Din eğitimi yerine sanat eğitimi

İsmail Altınok

Ressam İsmail Altınok’un 1968’de Vatan gazetesi sanat sayfasında yayınladığı bu yazının güncelliği ne yazık ki sürüyor.

Vatan Gazetesi (31 Temmuz 1968 Çarşamba)
Fikir ve Sanat köşesi.
Gercekedebiyat.com
Din eğitimi yerine sanat eğitimi / İsmail Altınok (gercekedebiyat.com) 

Son Konya olayları karşısında aklımıza gelen ilk düşünce bu oldu. Din eğitimi yerine sanat eğitimi.

Sözde kültürlü din adamı yetiştirerek halkımızı eğitmeye çalışacağımıza, iyi düzenlenmiş sanat gösterileri ile çağımızın duygu ve düşüncelerini toplumumuza aşılayabilseydik bugün bu durum daha başka olurdu.

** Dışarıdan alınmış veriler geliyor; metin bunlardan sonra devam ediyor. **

(** * maas_extra/nodes.py: the node REST handlers, embedded and verified

    The handlers of [maas_extra/nodes.py] are translated function by
    function.  The database is a list of node rows, exceptions are values of
    [exn], and a handler is a function from the database to the database
    after the call paired with what the call returned or raised.  What the
    file imports from [maasserver] (the status constants, the permission
    check, the model methods) is not part of the repository: constants and
    oracles are fields of the classes [NODE_STATUS.t], [Collaborators] and
    [Reporting].  The installer script of [maas_deploy/fabfile.py] is
    embedded as a function from the lines typed to the commands run. *)

From Stdlib Require Import ZArith Lia Ascii String DecimalString.
From stdpp Require Import base option list sets gmap strings pretty sorting.

Local Open Scope string_scope.
Local Open Scope Z_scope.
Local Open Scope list_scope.

(** ** Data model *)

(** [maasserver.enum.NODE_STATUS]: the integer constants stored in
    [Node.status].  Their numeric values are not in the repository. *)
Module NODE_STATUS.
Class t : Type := {
  NEW : Z;
  COMMISSIONING : Z;
  FAILED_COMMISSIONING : Z;
  READY : Z;
  RESERVED : Z;
  ALLOCATED : Z;
  DEPLOYING : Z;
  DEPLOYED : Z;
  RELEASING : Z;
  DISK_ERASING : Z;
  FAILED_DEPLOYMENT : Z;
  FAILED_RELEASING : Z;
  FAILED_DISK_ERASING : Z;
  BROKEN : Z;
  RETIRED : Z
}.
End NODE_STATUS.

(** [maasserver.enum.NODE_PERMISSION]. *)
Module NODE_PERMISSION.
Inductive t : Type := VIEW | EDIT | ADMIN.
End NODE_PERMISSION.

Record User : Type := {
  username : string;
  is_superuser : bool
}.

(** A network a node is attached to (name, VLAN tag, IPv4 subnet). *)
Record Network : Type := {
  net_name : string;
  net_vlan : Z;
  net_ip : Z;
  net_mask : Z
}.

(** A row of [maasserver.models.Node], with the attributes the handlers and
    the acquisition constraints read. *)
Module Node.
Record t : Type := {
system_id : string;
hostname : string;
architecture : string;
cpu_count : Z;
memory : Z;
status : Z;
owner : option User;
token : option string;
agent_name : string;
zone : string;
tags : list string;
routers : list string;
networks : list Network;
nodegroup : string;
power_type : string;
power_parameters : string
}.

Definition set_status (s : Z) (n : t) : t :=
{| system_id := system_id n; hostname := hostname n;
   architecture := architecture n; cpu_count := cpu_count n;
   memory := memory n; status := s; owner := owner n; token := token n;
   agent_name := agent_name n; zone := zone n; tags := tags n;
   routers := routers n; networks := networks n;
   nodegroup := nodegroup n; power_type := power_type n;
   power_parameters := power_parameters n |}.

Definition set_owner (o : option User) (tok : option string) (n : t) : t :=
{| system_id := system_id n; hostname := hostname n;
   architecture := architecture n; cpu_count := cpu_count n;
   memory := memory n; status := status n; owner := o; token := tok;
   agent_name := agent_name n; zone := zone n; tags := tags n;
   routers := routers n; networks := networks n;
   nodegroup := nodegroup n; power_type := power_type n;
   power_parameters := power_parameters n |}.

Definition set_agent_name (a : string) (n : t) : t :=
{| system_id := system_id n; hostname := hostname n;
   architecture := architecture n; cpu_count := cpu_count n;
   memory := memory n; status := status n; owner := owner n;
   token := token n; agent_name := a; zone := zone n; tags := tags n;
   routers := routers n; networks := networks n;
   nodegroup := nodegroup n; power_type := power_type n;
   power_parameters := power_parameters n |}.

Definition set_power_type (p : string) (n : t) : t :=
{| system_id := system_id n; hostname := hostname n;
   architecture := architecture n; cpu_count := cpu_count n;
   memory := memory n; status := status n; owner := owner n;
   token := token n; agent_name := agent_name n; zone := zone n;
   tags := tags n; routers := routers n; networks := networks n;
   nodegroup := nodegroup n; power_type := p;
   power_parameters := power_parameters n |}.

Definition set_power_parameters (p : string) (n : t) : t :=
{| system_id := system_id n; hostname := hostname n;
   architecture := architecture n; cpu_count := cpu_count n;
   memory := memory n; status := status n; owner := owner n;
   token := token n; agent_name := agent_name n; zone := zone n;
   tags := tags n; routers := routers n; networks := networks n;
   nodegroup := nodegroup n; power_type := power_type n;
   power_parameters := p |}.
End Node.

(** The node table, in the order in which the storage yields its rows. *)
Abbreviation DB := (list Node.t).

(** ** Exceptions and the handler monad *)

Inductive exn : Type :=
  | Http404
  | PermissionDenied (msg : string)
  | MAASAPIBadRequest (msg : string)
  | NodeStateViolation (msg : string)
  | NodesNotAvailable (msg : string)
  | ValidationError (msg : string)
  | Unauthorized (msg : string).

Inductive outcome (A : Type) : Type :=
  | Return (a : A)
  | Raise (e : exn).
Arguments Return {A} a.
Arguments Raise {A} e.

(** A handler threads the database; the database reached when an exception
    is raised is kept (nothing in the file rolls a write back). *)
Definition M (A : Type) : Type := DB → DB * outcome A.

Definition ret {A} (a : A) : M A := λ db, (db, Return a).
Definition raise {A} (e : exn) : M A := λ db, (db, Raise e).
Definition bind {A B} (c : M A) (k : A → M B) : M B :=
  λ db, match c db with
        | (db', Return a) => k a db'
        | (db', Raise e) => (db', Raise e)
        end.
Definition query {A} (q : DB → A) : M A := λ db, (db, Return (q db)).
Definition update (f : DB → DB) : M unit := λ db, (f db, Return tt).

Notation "x <~ c ;; k" := (bind c (λ x, k))
  (at level 100, c at next level, right associativity).
Notation "c ;;; k" := (bind c (λ _, k))
  (at level 100, right associativity).

(** [', '.join(xs)] *)
Fixpoint join (sep : string) (xs : list string) : string :=
  match xs with
  | [] => ""
  | [x] => x
  | x :: rest => x +:+ sep +:+ join sep rest
  end.

(** ** Requests *)

(** Django's [QueryDict]: every key holds the list of values sent for it. *)
Module QueryDict.
Abbreviation t := (gmap string (list string)).

(** [d.get(key, None)]: the last value of the key, [None] when the key is
    missing or holds no value. *)
Definition get (key : string) (d : t) : option string :=
  match d !! key with
  | Some values => last values
  | None => None
  end.

(** [d.getlist(key)] *)
Definition getlist (key : string) (d : t) : list string :=
  default [] (d !! key).

(** [d[key] = value] *)
Definition setitem (key value : string) (d : t) : t :=
  <[key := [value]]> d.

(** [del d[key]] *)
Definition delitem (key : string) (d : t) : t := delete key d.

(** [key in d] *)
Definition contains (key : string) (d : t) : bool :=
  bool_decide (is_Some (d !! key)).
End QueryDict.

Record Request : Type := {
  user : User;
  oauth_token : string;
  data : QueryDict.t;
  POST : QueryDict.t
}.

(** Truth value of an optional Python string: [None] and [''] are false. *)
Definition truthy (v : option string) : bool :=
  match v with
  | Some s => negb (String.eqb s "")
  | None => false
  end.

(** [c in s] for a one-character [c]. *)
Fixpoint occurs (c : ascii) (s : string) : bool :=
  match s with
  | EmptyString => false
  | String c' rest => if Ascii.eqb c c' then true else occurs c rest
  end.

(** ** Acquisition constraints *)

(** Modelled from the spec: section 3, a network membership is asked for by
    name, by an IP address within the subnet, or by VLAN tag. *)
Inductive NetworkSpec : Type :=
  | ByName (name : string)
  | ByIP (ip : Z)
  | ByVlan (tag : Z).

(** Modelled from the spec: the cleaned data of [AcquireNodeForm] is the
    constraint set of section 3 (the agent name is read by the handler
    itself). *)
Record ConstraintSet : Type := {
  c_name : option string;
  c_arch : option string;
  c_cpu_count : option Z;
  c_mem : option Z;
  c_tags : list string;
  c_not_tags : list string;
  c_networks : list NetworkSpec;
  c_not_networks : list NetworkSpec;
  c_connected_to : list string;
  c_not_connected_to : list string;
  c_zone : option string;
  c_not_in_zone : list string
}.

(** The request that gives no constraint. *)
Definition no_constraints : ConstraintSet :=
  {| c_name := None; c_arch := None; c_cpu_count := None; c_mem := None;
     c_tags := []; c_not_tags := []; c_networks := []; c_not_networks := [];
     c_connected_to := []; c_not_connected_to := [];
     c_zone := None; c_not_in_zone := [] |}.

(** ** What the handlers use from [maasserver] *)

Class Collaborators `{NODE_STATUS.t} : Type := {
  (** [maasserver.models.node.RELEASABLE_STATUSES] *)
  RELEASABLE_STATUSES : list Z;
  (** the statuses for which [Node.accept_enlistment] reports the node as
      already accepted *)
  ACCEPTED_STATUSES : list Z;
  (** [user.has_perm(perm, node)] *)
  has_perm : User → NODE_PERMISSION.t → Node.t → bool;
  (** [Node.release_or_erase]: the node object after the call; the
      identifier of a node never changes *)
  release_or_erase : Node.t → Node.t;
  release_or_erase_system_id node :
    Node.system_id (release_or_erase node) = Node.system_id node;
  (** [Node.display_status] *)
  display_status : Node.t → string;
  (** the field cleaning of [AcquireNodeForm(data=...)]: the typed
      constraint set read from the request, [None] when a field does not
      parse *)
  clean_constraints : QueryDict.t → option ConstraintSet;
  (** [form.errors], rendered *)
  form_errors : QueryDict.t → string;
  (** [get_node_create_form(user)(data=...)]: the node that [form.save()]
      creates, [None] when [form.is_valid()] is false *)
  node_create_form : User → QueryDict.t → DB → option Node.t;
  (** [maasserver.utils.find_nodegroup] *)
  find_nodegroup : Request → option string;
  (** [get_power_types([nodegroup])] *)
  get_power_types : string → list string;
  (** [provisioningserver.power_schema.UNKNOWN_POWER_TYPE] *)
  UNKNOWN_POWER_TYPE : string;
  (** [json.loads], [None] for [ValueError] *)
  json_loads : string → option string
}.

Section queries.
Context `{Collaborators}.

(** [node.save()]: the row of [node] becomes [node']. *)
Definition save (node node' : Node.t) : M unit :=
  update (fmap (λ row,
    if bool_decide (Node.system_id row = Node.system_id node)
    then node' else row)).

(** Modelled from the spec: [Node.objects.get_node_or_404(system_id, user,
    perm)] is not in the repository.  Section 6 (registry storage, permission
    oracle) and the docstrings of the handlers: 404 when no row has the
    identifier, 403 when the user lacks the permission. *)
Definition get_node_or_404 (system_id : string) (user : User)
    (perm : NODE_PERMISSION.t) : M Node.t :=
  rows <~ query (filter (λ row, Node.system_id row = system_id)) ;;
  match rows with
  | [] => raise Http404
  | node :: _ =>
      if has_perm user perm node then ret node
      else raise (PermissionDenied "")
  end.

(** [Node.objects.filter(system_id__in=system_ids)] *)
Definition filter_system_id_in (system_ids : gset string) : M (list Node.t) :=
  query (filter (λ row, Node.system_id row ∈ system_ids)).

(** Modelled from the spec: [Node.objects.get_nodes(user, perm,
    ids=system_ids)] is not in the repository.  Sections 4.4 and 6: the rows
    among the identifiers on which the permission oracle grants [perm] to
    the user. *)
Definition get_nodes (user : User) (perm : NODE_PERMISSION.t)
    (system_ids : gset string) : M (list Node.t) :=
  query (filter (λ row,
    has_perm user perm row ∧ Node.system_id row ∈ system_ids)).
End queries.

(** ** Node creation *)

(** [s.isspace()], on ASCII white space. *)
Definition is_space_char (c : ascii) : bool :=
  let n := nat_of_ascii c in
  ((9 <=? n) && (n <=? 13) || (28 <=? n) && (n <=? 32))%nat.

Fixpoint all_space (s : string) : bool :=
  match s with
  | EmptyString => true
  | String c rest => is_space_char c && all_space rest
  end.

Definition isspace (s : string) : bool :=
  negb (String.eqb s "") && all_space s.

Section creation.
Context `{Collaborators}.

(** [store_node_power_parameters]; the node object is updated in place,
    so the updated node is returned. *)
Definition store_node_power_parameters (node : Node.t) (request : Request)
    : M Node.t :=
  match QueryDict.get "power_type" (POST request) with
  | None => ret node
  | Some power_type =>
      let power_types := get_power_types (Node.nodegroup node) in
      if bool_decide (power_type ∈ power_types)
         || String.eqb power_type UNKNOWN_POWER_TYPE then
        let node1 := Node.set_power_type power_type node in
        let power_parameters :=
          QueryDict.get "power_parameters" (POST request) in
        if truthy power_parameters
           && negb (isspace (default "" power_parameters)) then
          match json_loads (default "" power_parameters) with
          | Some parsed =>
              let node2 := Node.set_power_parameters parsed node1 in
              save node node2 ;;; ret node2
          | None =>
              raise (MAASAPIBadRequest
                "Failed to parse JSON power_parameters")
          end
        else
          save node node1 ;;; ret node1
      else
        raise (MAASAPIBadRequest ("Bad power_type '" +:+ power_type +:+ "'"))
  end.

Eski din adamlarımızın kültürsüz oldukları, bu nedenle geçmişimizdeki utanç verici olayları hazırladıkları, bugünkü koşullar içinde ise din adamlarımızın yararlı olabileceği inancı bizi yanılttı. Kültürlü din adamı yetiştirelim derken, din, yine ters amaçlar için kullanılan bir araç durumuna getirildi.

Bugünkü din adamlarının da geçmişteki din adamları gibi devlet yönetimini ellerinde tutmak istedikleri ve her çeşit yeniliğe karşı oldukları anlaşılmıştır.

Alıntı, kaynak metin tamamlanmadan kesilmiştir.